- #1
hansbahia
- 55
- 0
Homework Statement
How can I derive the probability density function by using the Central Limit theorem?
For an example, let's say that we have a random variable Xi corresponding to the base at
the ith position; to make even simpler, let's say all probabilities are equal. If we have four variable, P(Xi = A) =P (Xi = B) = P(Xi = C) = P(Xi = D) the probability density function would be
fX(x) =(1/√2πσ)e^[-(x−µ)^2/2σ^2]= (1/√2π)e^(-x^2/2) since µ = 0 and σ = 1.
Plus we would have a probability of 1/4 for all i.
Now consider random strands of length l, where l is very large. How can I use Use Central Limit Theorem to find the probability density function corresponding to finding the length N in A(P(Xi = A)) occurrence times?
Homework Equations
fX(x) =(1/√2πσ)e^[-(x−µ)^2/2σ^2]=
∅(x)=(1/√2π)e^(-x^2/2) when µ = 0 and σ = 1
The Attempt at a Solution
The theorem says : "Let X1, X2, . . . , Xn , . . . be a sequence of
independent discrete random variables, and let Sn = X1 + X2 +
· · · + Xn. For each n, denote the mean and variance of Xn by µn
and σ(^2)n, respectively. Defi ne the mean and variance of Sn to be mnand s^(2)n, respectively, and assume that sn → ∞. If there exists a constant A, such that |Xn| ≤ A for all n, then for a < b,
limn→∞P (a < Sn − mn/sn< b)=1/√2π∫(from a to b)e^−x(^2)/2dx"
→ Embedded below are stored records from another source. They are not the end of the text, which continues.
(** C7, amended.  For a call with one or more reference images that are
    data URLs, the service of part_001 sends one part per reference image,
    in order, followed by the text prompt; the service of part_000 sends
    the part of the first reference image followed by the text prompt and
    leaves the other images out of the request. *)
Theorem reference_images_in_request :
  (∀ ai prompt aspectRatio referenceImages parts,
     referenceImages ≠ [] →
     Forall2 (λ base64 part, fileToGenerativePart base64 = Fulfilled part)
       referenceImages parts →
     Part_001.multimodalParts prompt referenceImages =
       Fulfilled (parts ++ [Text prompt]) ∧
     Part_001.generateImage (Fulfilled ai) prompt aspectRatio referenceImages =
       rethrow (response ← generateContent ai
                             (multimodalRequest (parts ++ [Text prompt]));
                imageOfContent response)) ∧
  (∀ ai prompt aspectRatio base64 others part,
     fileToGenerativePart base64 = Fulfilled part →
     Part_000.multimodalParts prompt (base64 :: others) =
       Fulfilled [part; Text prompt] ∧
     Part_000.generateImage (Fulfilled ai) prompt aspectRatio
       (base64 :: others) =
       rethrow (response ← generateContent ai
                             (multimodalRequest [part; Text prompt]);
                imageOfContent response)).
Proof.
  split.
  - intros ai prompt aspectRatio referenceImages parts Hne Hparts.
    apply mapThrowing_Fulfilled in Hparts.
    assert (Part_001.multimodalParts prompt referenceImages =
            Fulfilled (parts ++ [Text prompt])) as Hmm.
    { unfold Part_001.multimodalParts. by rewrite Hparts. }
    split; [done|]. rewrite generateImage_001_constructed.
    rewrite bool_decide_eq_true_2 by (destruct referenceImages; simpl; [done|lia]).
    by rewrite Hmm.
  - intros ai prompt aspectRatio base64 others part Hpart.
    assert (Part_000.multimodalParts prompt (base64 :: others) =
            Fulfilled [part; Text prompt]) as Hmm.
    { unfold Part_000.multimodalParts. simpl. by rewrite Hpart. }
    split; [done|]. rewrite generateImage_000_constructed.
    rewrite bool_decide_eq_true_2 by (simpl; lia).
    by rewrite Hmm.
Qed.

Lemma reference_images_in_request_witness :
  Part_001.multimodalParts "merge the two"
    ["data:image/png;base64,AAAA"; "data:image/jpeg;base64,BBBB"] =
  Fulfilled [InlineData "image/png" "AAAA"; InlineData "image/jpeg" "BBBB";
             Text "merge the two"] ∧
  Part_000.multimodalParts "merge the two"
    ["data:image/png;base64,AAAA"; "data:image/jpeg;base64,BBBB"] =
  Fulfilled [InlineData "image/png" "AAAA"; Text "merge the two"].
Proof.
  split.
  - refine (proj1 (proj1 reference_images_in_request
             (mkModels (λ _, Rejected NonError) (λ _, Rejected NonError))
             "merge the two" AR_1_1
             ["data:image/png;base64,AAAA"; "data:image/jpeg;base64,BBBB"]
             [InlineData "image/png" "AAAA"; InlineData "image/jpeg" "BBBB"]
             _ _)).
    + discriminate.
    + repeat constructor.
  - refine (proj1 (proj2 reference_images_in_request
             (mkModels (λ _, Rejected NonError) (λ _, Rejected NonError))
             "merge the two" AR_1_1
             "data:image/png;base64,AAAA" ["data:image/jpeg;base64,BBBB"]
             (InlineData "image/png" "AAAA") _)).
    reflexivity.
Defined.

(** ** Staging of reference images *)

Lemma slice0_of_nat {A : Type} (n : nat) (l : list A) :
  slice0 (Z.of_nat n) l = take n l.
Proof.
  unfold slice0. destruct (Z.ltb_spec (Z.of_nat n) 0) as [Hneg|_]; [lia|].
  destruct (decide (n ≤ length l)) as [Hle|Hgt].
  - rewrite Z.min_l by lia. by rewrite Nat2Z.id.
  - rewrite Z.min_r by lia. rewrite Nat2Z.id.
    by rewrite !take_ge by lia.
Qed.

Lemma promise_all_Fulfilled {A : Type} (vs : list A) :
  promise_all (Fulfilled <$> vs) = Fulfilled vs.
Proof.
  induction vs as [|v vs IH]; [done|].
  rewrite fmap_cons. cbn [promise_all]. by rewrite IH.
Qed.

Lemma promise_all_length {A : Type} (ps : list (settled A)) (vs : list A) :
  promise_all ps = Fulfilled vs → length vs = length ps.
Proof.
  revert vs. induction ps as [|[v|e] ps IH]; intros vs; simpl; [by intros [= <-]| |done].
  destruct (promise_all ps) as [vs'|e]; [|done].
  intros [= <-]. simpl. by rewrite (IH vs').
Qed.

Lemma handleImageUpload_length (images : list string)
    (targetFiles : option (list File)) (result : list string) :
  length images ≤ 4 →
  handleImageUpload images targetFiles = Some result →
  length result ≤ 4.
Proof.
  intros Hc. unfold handleImageUpload, MAX_IMAGES.
  destruct targetFiles as [fs|]; [|done].
  replace (4 - Z.of_nat (length images))%Z
    with (Z.of_nat (4 - length images)) by lia.
  rewrite slice0_of_nat.
  destruct (promise_all _) as [newImages|e] eqn:Hall; [|done].
  intros [= <-]. apply promise_all_length in Hall.
  rewrite length_app, Hall, length_take. lia.
Qed.

Lemma handleRemoveImage_length (images : list string) (index : nat) :
  length (handleRemoveImage images index) ≤ length images.
Proof.
  unfold handleRemoveImage. rewrite length_fmap.
  etrans; [apply length_filter|]. by rewrite length_imap.
Qed.

Lemma stagingInv_exec (s : System) (e : event) :
  stagingInv s → stagingInv (exec e s).
Proof.
  intros [Hc Hup]. destruct e; simpl; try by split.
  - split; [simpl; lia|done].
  - destruct (processQueue_start_cases (app s))
      as [->|(job & pre & post & _ & _ & _ & _ & ->)]; by split.
  - destruct (inflight s !! k) as [job|]; [|by split].
    destruct (processQueue_settle_cases job outcome uuid (app s))
      as [(? & ? & _ & _ & ->)|(? & _ & ->)]; by split.
  - split; [done|]. apply Forall_app. split; [done|].
    destruct (handleImageUpload _ _) as [result|] eqn:Hres; simpl; [|done].
    apply Forall_singleton. by eapply handleImageUpload_length.
  - destruct (uploads s !! k) as [images|] eqn:Hk; [|by split].
    split; simpl.
    + rewrite Forall_forall in Hup. apply Hup.
      apply list_elem_of_lookup. eauto.
    + by apply Forall_delete.
  - split; [|done]. simpl.
    etrans; [apply handleRemoveImage_length|done].
Qed.

Lemma stagingInv_run (tr : list event) (s : System) :
  stagingInv s → stagingInv (run tr s).
Proof.
  revert s. induction tr as [|e tr IH]; intros s Hs; [done|].
  simpl. by apply IH, stagingInv_exec.
Qed.

Lemma handleImageUpload_all_read (images newImages : list string) :
  length images ≤ 4 →
  handleImageUpload images (Some (Fulfilled <$> newImages)) =
  Some (images ++ take (4 - length images) newImages).
Proof.
  intros Hc. unfold handleImageUpload, MAX_IMAGES.
  replace (4 - Z.of_nat (length images))%Z
    with (Z.of_nat (4 - length images)) by lia.
  rewrite slice0_of_nat, <- fmap_take.
  unfold File. by rewrite promise_all_Fulfilled.
Qed.

Lemma stagingInv_initial : stagingInv initial.
Proof. split; [simpl; lia|constructor]. Qed.

(** An upload in a state with at most four staged images stages them
    followed by the new images that fit. *)
Lemma uploadNow_staged (newImages : list string) (s : System) :
  length (referenceImages (app s)) ≤ 4 →
  referenceImages (app (uploadNow newImages s)) =
  referenceImages (app s) ++
    take (4 - length (referenceImages (app s))) newImages.
Proof.
  intros Hc. unfold uploadNow. cbn [exec app uploads].
  rewrite handleImageUpload_all_read by done.
  change (option_list (Some ?x)) with [x].
  by rewrite list_lookup_middle.
Qed.

(** C9.  With [c <= 4] images staged, an upload of [k] images hands to the
    panel the staged images followed by the first [min k (4 - c)] new ones,
    in order, without raising an error, so at most four images are staged
    afterwards.  What the upload hands over waits among the suspended
    uploads and becomes the staged images when it resumes: in every state
    of a run at most four images are staged, an upload there stages the
    images staged before followed by the first new ones that fit, and a
    job enqueued after it carries exactly those images and leaves the
    staging area empty. *)
Theorem staging_cap (images newImages : list string) :
  length images ≤ 4 →
  handleImageUpload images (Some (Fulfilled <$> newImages)) =
    Some (images ++ take (4 - length images) newImages) ∧
  length (take (4 - length images) newImages) =
    length newImages `min` (4 - length images) ∧
  length (images ++ take (4 - length images) newImages) ≤ 4 ∧
  (∀ s targetFiles,
     uploads (exec (EUploadStart targetFiles) s) =
     uploads s ++
       option_list (handleImageUpload (referenceImages (app s)) targetFiles)) ∧
  (∀ s k handedOver,
     uploads s !! k = Some handedOver →
     referenceImages (app (exec (EUploadDone k) s)) = handedOver) ∧
  ∀ tr,
    length (referenceImages (app (run tr initial))) ≤ 4 ∧
    referenceImages (app (uploadNow newImages (run tr initial))) =
      referenceImages (app (run tr initial)) ++
        take (4 - length (referenceImages (app (run tr initial)))) newImages ∧
    length (referenceImages (app (uploadNow newImages (run tr initial)))) ≤ 4 ∧
    ∀ prompt aspectRatio uuid,
      last (queue (app (exec (EAddToQueue prompt aspectRatio uuid)
                         (run tr initial)))) =
        Some (Job.mk uuid prompt (referenceImages (app (run tr initial)))
                aspectRatio pending None) ∧
      referenceImages (app (exec (EAddToQueue prompt aspectRatio uuid)
                              (run tr initial))) = [] ∧
      last (queue (app (exec (EAddToQueue prompt aspectRatio uuid)
                         (uploadNow newImages (run tr initial))))) =
        Some (Job.mk uuid prompt
                (referenceImages (app (run tr initial)) ++
                   take (4 - length (referenceImages (app (run tr initial))))
                     newImages)
                aspectRatio pending None).
Proof.
  intros Hc. split_and!.
  - by apply handleImageUpload_all_read.
  - rewrite length_take. lia.
  - rewrite length_app, length_take. lia.
  - done.
  - intros s k handedOver Hk. simpl. by rewrite Hk.
  - intros tr.
    destruct (stagingInv_run tr initial stagingInv_initial) as [Hstaged _].
    pose proof (uploadNow_staged newImages (run tr initial) Hstaged) as Hup.
    split_and!; [done|done| |].
    + rewrite Hup, length_app, length_take. lia.
    + intros prompt0 aspectRatio0 uuid. cbn [exec app]. split_and!.
      * simpl. unfold appendJob. by rewrite last_snoc.
      * done.
      * unfold handleAddToQueue. rewrite Hup. simpl. unfold appendJob.
        by rewrite last_snoc.
Qed.

Lemma staging_cap_witness :
  handleImageUpload ["data:image/png;base64,AAAA"]
    (Some (Fulfilled <$> ["data:image/png;base64,BBBB";
                          "data:image/png;base64,CCCC";
                          "data:image/png;base64,DDDD";
                          "data:image/png;base64,EEEE";
                          "data:image/png;base64,FFFF"])) =
  Some ["data:image/png;base64,AAAA"; "data:image/png;base64,BBBB";
        "data:image/png;base64,CCCC"; "data:image/png;base64,DDDD"] ∧
  referenceImages
    (app (uploadNow ["data:image/png;base64,BBBB";
                     "data:image/png;base64,CCCC";
                     "data:image/png;base64,DDDD";
                     "data:image/png;base64,EEEE";
                     "data:image/png;base64,FFFF"]
            (run [EUploadStart (Some [Fulfilled "data:image/png;base64,AAAA"]);
                  EUploadDone 0] initial))) =
  ["data:image/png;base64,AAAA"; "data:image/png;base64,BBBB";
   "data:image/png;base64,CCCC"; "data:image/png;base64,DDDD"].
Proof.
  assert (length ["data:image/png;base64,AAAA"] ≤ 4) as Hc by (simpl; lia).
  destruct (staging_cap ["data:image/png;base64,AAAA"]
              ["data:image/png;base64,BBBB"; "data:image/png;base64,CCCC";
               "data:image/png;base64,DDDD"; "data:image/png;base64,EEEE";
               "data:image/png;base64,FFFF"] Hc)
    as (H1 & _ & _ & _ & _ & Hrun).
  split; [exact H1|].
  exact (proj1 (proj2 (Hrun
           [EUploadStart (Some [Fulfilled "data:image/png;base64,AAAA"]);
            EUploadDone 0]))).
Defined.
Well let's say XA be the random variable corresponding to the number of oc-
curences of the base A in the strand. My guessed would be that the mean length for every occurrence of XA, results in a mean length of 4 bases. Because bases are equally likely, then Xa occurs in roughly 1/4 of the positions.
Therefore variance would be 16 and all I would do is plug it in
fX(x) =(1/√2πσ)e^[-(x−µ)^2/2σ^2]
However how do I use the Central Limit theorem to find p(x)?